__TASK OBJECTIVE__
Go through the listing beneath and show each line containing the string "false".

__EXCERPTED RECORDS__

Lemma aes_256_cm_key_derivation_spec `{CryptoLaws crypto} label key salt n : zlen key = 32 -> zlen salt <= 14 -> 0 <= n <= 32 ->
  aes_256_cm_key_derivation crypto label key salt 0 n = Ok (srtp_prf crypto Aes256 key label salt n).
Proof.
  intros Hk Hs Hn. unfold aes_256_cm_key_derivation. cbn [negb Z.eqb]. rewrite Hk. cbn [negb Z.eqb Pos.eqb].
  rewrite !(proj2 (Z.ltb_ge _ _)) by lia. unfold srtp_prf.
  rewrite <- (kdf_spec _ (fun b Hb => block_total Aes256 key b Hk Hb) label salt n ltac:(lia)).
  change AES_256_BS with 16. replace (xor_salt (zeros 7 ++ [label] ++ put_u32 0 ++ zeros 4) salt) with
    (xor_salt (zeros 7 ++ [label] ++ zeros 6) salt ++ zeros 2); [done|].
  do 15 (destruct salt as [|? salt]; [done|]). zlia.
Qed.

Lemma srtp_prf_len `{CryptoLaws crypto} a key label salt n : zlen key = block_key_len a -> 0 <= n ->
  zlen (srtp_prf crypto a key label salt n) = n /\ bytes_ok (srtp_prf crypto a key label salt n).
Proof.
  intros Hk Hn. unfold srtp_prf. destruct (prf_blocks_len (block_encrypt crypto a key) (fun b Hb => block_total a key b Hk Hb) label salt 0 (kdf_count n 16)) as [L K].
  split; [|by apply Forall_take]. rewrite zlen_take, L. unfold kdf_count, div_ceil. rewrite Z2Nat.id by mlia. mlia.
Qed.

(** * Building a cipher *)

Definition is_cm (p : ProtectionProfile) : bool := match p with AeadAes128Gcm | AeadAes256Gcm => false | _ => true end.

(** The block cipher of the profile, and the keys derived with it. *)
Definition profile_block (p : ProtectionProfile) : BlockCipherAlgorithm := if key_len p =? 16 then Aes128 else Aes256.
Definition profile_prf (crypto : RTCCrypto) (p : ProtectionProfile) (key salt : bytes) (label n : Z) : bytes :=
  srtp_prf crypto (profile_block p) key label salt n.

Section build.
Context (crypto : RTCCrypto) `{!CryptoLaws crypto} (key salt : bytes) (p : ProtectionProfile).
Context (Hkey : zlen key = key_len p) (Hsalt : zlen salt = salt_len p).


Lemma profile_prf_len label n : 0 <= n -> zlen (profile_prf crypto p key salt label n) = n /\ bytes_ok (profile_prf crypto p key salt label n).
Proof using Hkey CryptoLaws0. apply srtp_prf_len. unfold profile_block. clear Hsalt. rewrite Hkey. by destruct p. Qed.

Lemma cm_new_ok : is_cm p = true -> exists c, CipherAesCmHmacSha1_new p key salt crypto = Ok c /\ cm_ok c /\
  cm_profile c = p /\ cm_srtp_session_salt c = profile_prf crypto p key salt LABEL_SRTP_SALT (zlen salt).
Proof using Hkey Hsalt CryptoLaws0.
  intros Hcm. set (sa := match p with Aes128CmHmacSha1_32 | Aes128CmHmacSha1_80 => Aes128Ctr | _ => Aes256Ctr end).
  assert (Hk : forall label, zlen (profile_prf crypto p key salt label (zlen key)) = stream_key_len sa).
  { intros. rewrite (proj1 (profile_prf_len label (zlen key) (zlen_nonneg _))), Hkey. by destruct p; try discriminate Hcm. }
  destruct (stream_total sa _ (Hk LABEL_SRTP_ENCRYPTION)) as (s1 & E1 & L1).
  destruct (stream_total sa _ (Hk LABEL_SRTCP_ENCRYPTION)) as (s2 & E2 & L2).
  destruct (hmac_total (profile_prf crypto p key salt LABEL_SRTP_AUTHENTICATION_TAG 20)) as (m1 & M1 & K1).
  destruct (hmac_total (profile_prf crypto p key salt LABEL_SRTCP_AUTHENTICATION_TAG 20)) as (m2 & M2 & K2).
  pose proof (profile_prf_len LABEL_SRTP_SALT (zlen salt) (zlen_nonneg _)) as [S1 _].
  pose proof (profile_prf_len LABEL_SRTCP_SALT (zlen salt) (zlen_nonneg _)) as [S2 _].
  exists (mkCipherAesCmHmacSha1 p (profile_prf crypto p key salt LABEL_SRTP_SALT (zlen salt)) m1 (profile_prf crypto p key salt LABEL_SRTCP_SALT (zlen salt)) m2 s1 s2).
  split; [|split; [|done]].
  - subst sa. unfold CipherAesCmHmacSha1_new, profile_prf, profile_block in *.
    destruct p; try discriminate Hcm; cbn [mbind outcome_bind key_len salt_len auth_key_len Z.eqb Pos.eqb] in *;
      rewrite ?aes_cm_key_derivation_spec, ?aes_256_cm_key_derivation_spec by lia; cbn [mbind outcome_bind];
      rewrite E1, E2; cbn [mbind outcome_bind crypto_error]; rewrite M1, M2; done.
  - split; cbn; [by destruct p; try discriminate Hcm|split; rewrite ?S1, ?S2, Hsalt; by destruct p|done|done].
Qed.

Lemma gcm_new_ok : is_cm p = false -> exists c, CipherAeadAesGcm_new p key salt crypto = Ok c /\ gcm_ok c /\
  gcm_profile c = p /\ gcm_srtp_session_salt c = profile_prf crypto p key salt LABEL_SRTP_SALT (zlen salt).
Proof using Hkey Hsalt CryptoLaws0.
  intros Hcm. set (aa := match p with AeadAes128Gcm => Aes128Gcm | _ => Aes256Gcm end).
  assert (Hk : forall label, exists x, new_aead crypto aa (profile_prf crypto p key salt label (zlen key)) = Ok x /\ AeadLaws x).
  { intros. apply (aead_total aa _ (key_len p)); [|rewrite (proj1 (profile_prf_len label (zlen key) (zlen_nonneg _))); done].
    destruct p; try discriminate Hcm; set_solver. }
  destruct (Hk LABEL_SRTP_ENCRYPTION) as (x1 & E1 & L1). destruct (Hk LABEL_SRTCP_ENCRYPTION) as (x2 & E2 & L2).
  pose proof (profile_prf_len LABEL_SRTP_SALT (zlen salt) (zlen_nonneg _)) as [S1 _].
  pose proof (profile_prf_len LABEL_SRTCP_SALT (zlen salt) (zlen_nonneg _)) as [S2 _].
  exists (mkCipherAeadAesGcm p x1 x2 (profile_prf crypto p key salt LABEL_SRTP_SALT (zlen salt)) (profile_prf crypto p key salt LABEL_SRTCP_SALT (zlen salt))).
  split; [|split; [|done]].
  - subst aa. unfold CipherAeadAesGcm_new, gcm_build_cipher, profile_prf, profile_block in *. rewrite Hsalt.
    destruct p; try discriminate Hcm; cbn [mbind outcome_bind key_len salt_len Z.eqb Pos.eqb negb profile_aead_auth_tag_len CIPHER_AEAD_AES_GCM_AUTH_TAG_LEN] in *;
      rewrite ?aes_cm_key_derivation_spec, ?aes_256_cm_key_derivation_spec by lia; cbn [mbind outcome_bind];
      rewrite E1, E2; cbn [mbind outcome_bind crypto_error]; rewrite !aead_tag; cbn [mbind outcome_bind negb Z.eqb Pos.eqb CIPHER_AEAD_AES_GCM_AUTH_TAG_LEN]; done.
  - split; cbn; [by destruct p; try discriminate Hcm|split; rewrite ?S1, ?S2, Hsalt; by destruct p; try discriminate Hcm|done].
Qed.
End build.

(** * Properties *)

(** Both key derivations compute the pseudo-random function of RFC 3711: for a master
    key of the right length and a salt of at most 14 bytes the derived key is the first
    [n] bytes of the block cipher's output on the blocks made of salt, label and block
    number, and nothing panics. *)
Theorem srtp_kdf_rfc3711 crypto label key salt n : CryptoLaws crypto -> zlen salt <= 14 -> 0 <= n <= 32 ->
  (zlen key = 16 -> aes_cm_key_derivation crypto label key salt 0 n = Ok (srtp_prf crypto Aes128 key label salt n)) /\
  (zlen key = 32 -> aes_256_cm_key_derivation crypto label key salt 0 n = Ok (srtp_prf crypto Aes256 key label salt n)) /\
  (zlen key = 16 \/ zlen key = 32 ->
   zlen (srtp_prf crypto (if zlen key =? 16 then Aes128 else Aes256) key label salt n) = n).
Proof.
  intros HC Hs Hn. split; [intros; apply aes_cm_key_derivation_spec; lia|]. split; [intros; apply aes_256_cm_key_derivation_spec; lia|].
  intros [Hk|Hk]; rewrite Hk; cbn [Z.eqb Pos.eqb]; apply srtp_prf_len; done || lia.
Qed.

(** A provider for examples: block and stream ciphers that add the key's first byte, a
    tag that is a checksum. *)
Definition toy_byte (key : bytes) : Z := nth 0 key 0 mod 256.
Definition toy_stream (key iv d : bytes) : crypto_result bytes :=
  if negb (zlen iv =? 16) then Err (InvalidNonceLength 16 (zlen iv)) else Ok (map (fun x => Z.lxor x (toy_byte key)) d).
Definition toy_tag (key : bytes) (parts : list bytes) (n : Z) : bytes :=
  put_u32 (zsum (fun x => x + 1) (concat parts) + toy_byte key) ++ zeros (n - 4).
Definition toy_seal (key nonce aad pt : bytes) (n : Z) : crypto_result (bytes * bytes) :=
  if negb (zlen nonce =? 12) then Err (InvalidNonceLength 12 (zlen nonce)) else Ok (pt, toy_tag key [nonce; aad; pt] n).
Definition toy_open (key nonce aad ct tag : bytes) : crypto_result bytes :=
  if negb (zlen nonce =? 12) then Err (InvalidNonceLength 12 (zlen nonce))
  else if bool_decide (tag = toy_tag key [nonce; aad; ct] 16) then Ok ct else Err AuthenticationFailed.
Definition toy_crypto : RTCCrypto :=
  mkRTCCrypto (fun _ => true) (fun _ key b => Ok (map (fun x => x mod 256) b))
    (fun _ key => Ok (mkMac (fun parts n => Ok (toy_tag key parts n))))
    (fun _ key => Ok (mkStreamCipher (toy_stream key)))
    (fun _ key => Ok (mkAeadCipher 16 (toy_seal key) (toy_open key))).

Lemma toy_tag_len key parts n : 4 <= n -> zlen (toy_tag key parts n) = n /\ bytes_ok (toy_tag key parts n).
Proof. intros. unfold toy_tag. rewrite bytes_ok_app. split; [zlia|]. auto with post. Qed.

Lemma lxor_u8 x y : is_u8 x -> is_u8 y -> is_u8 (Z.lxor x y).
Proof.
  unfold_ints. intros Hx Hy. assert (0 <= Z.lxor x y) by (apply Z.lxor_nonneg; lia). split; [done|].
  destruct (Z.eq_dec (Z.lxor x y) 0) as [->|]; [lia|]. change 256 with (2 ^ 8). apply Z.log2_lt_pow2; [lia|].
  assert (forall z, 0 <= z < 256 -> Z.log2 z < 8).
  { intros z Hz. destruct (Z.eq_dec z 0) as [->|]; [done|]. apply Z.log2_lt_pow2; lia. }
  pose proof (Z.log2_lxor x y ltac:(lia) ltac:(lia)). pose proof (H0 x Hx). pose proof (H0 y Hy). lia.
Qed.

Lemma toy_stream_laws key : StreamLaws (mkStreamCipher (toy_stream key)).
Proof.
  split. intros iv d Hiv. cbn. unfold toy_stream. rewrite Hiv. cbn [negb Z.eqb Pos.eqb]. eexists. split; [done|].
  split; [by rewrite zlen_map|]. split.
  - f_equal. rewrite map_map. etrans; [|apply map_id]. apply map_ext. intros x. by rewrite Z.lxor_assoc, Z.lxor_nilpotent, Z.lxor_0_r.
  - intros Hd. apply List.Forall_map. eapply Forall_impl; [exact Hd|]. intros x Hx. apply lxor_u8; [done|]. unfold toy_byte. unfold_ints. mlia.
Qed.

__TASK SOLUTION__
Definition is_cm (p : ProtectionProfile) : bool := match p with AeadAes128Gcm | AeadAes256Gcm => false | _ => true end.
Lemma gcm_new_ok : is_cm p = false -> exists c, CipherAeadAesGcm_new p key salt crypto = Ok c /\ gcm_ok c /\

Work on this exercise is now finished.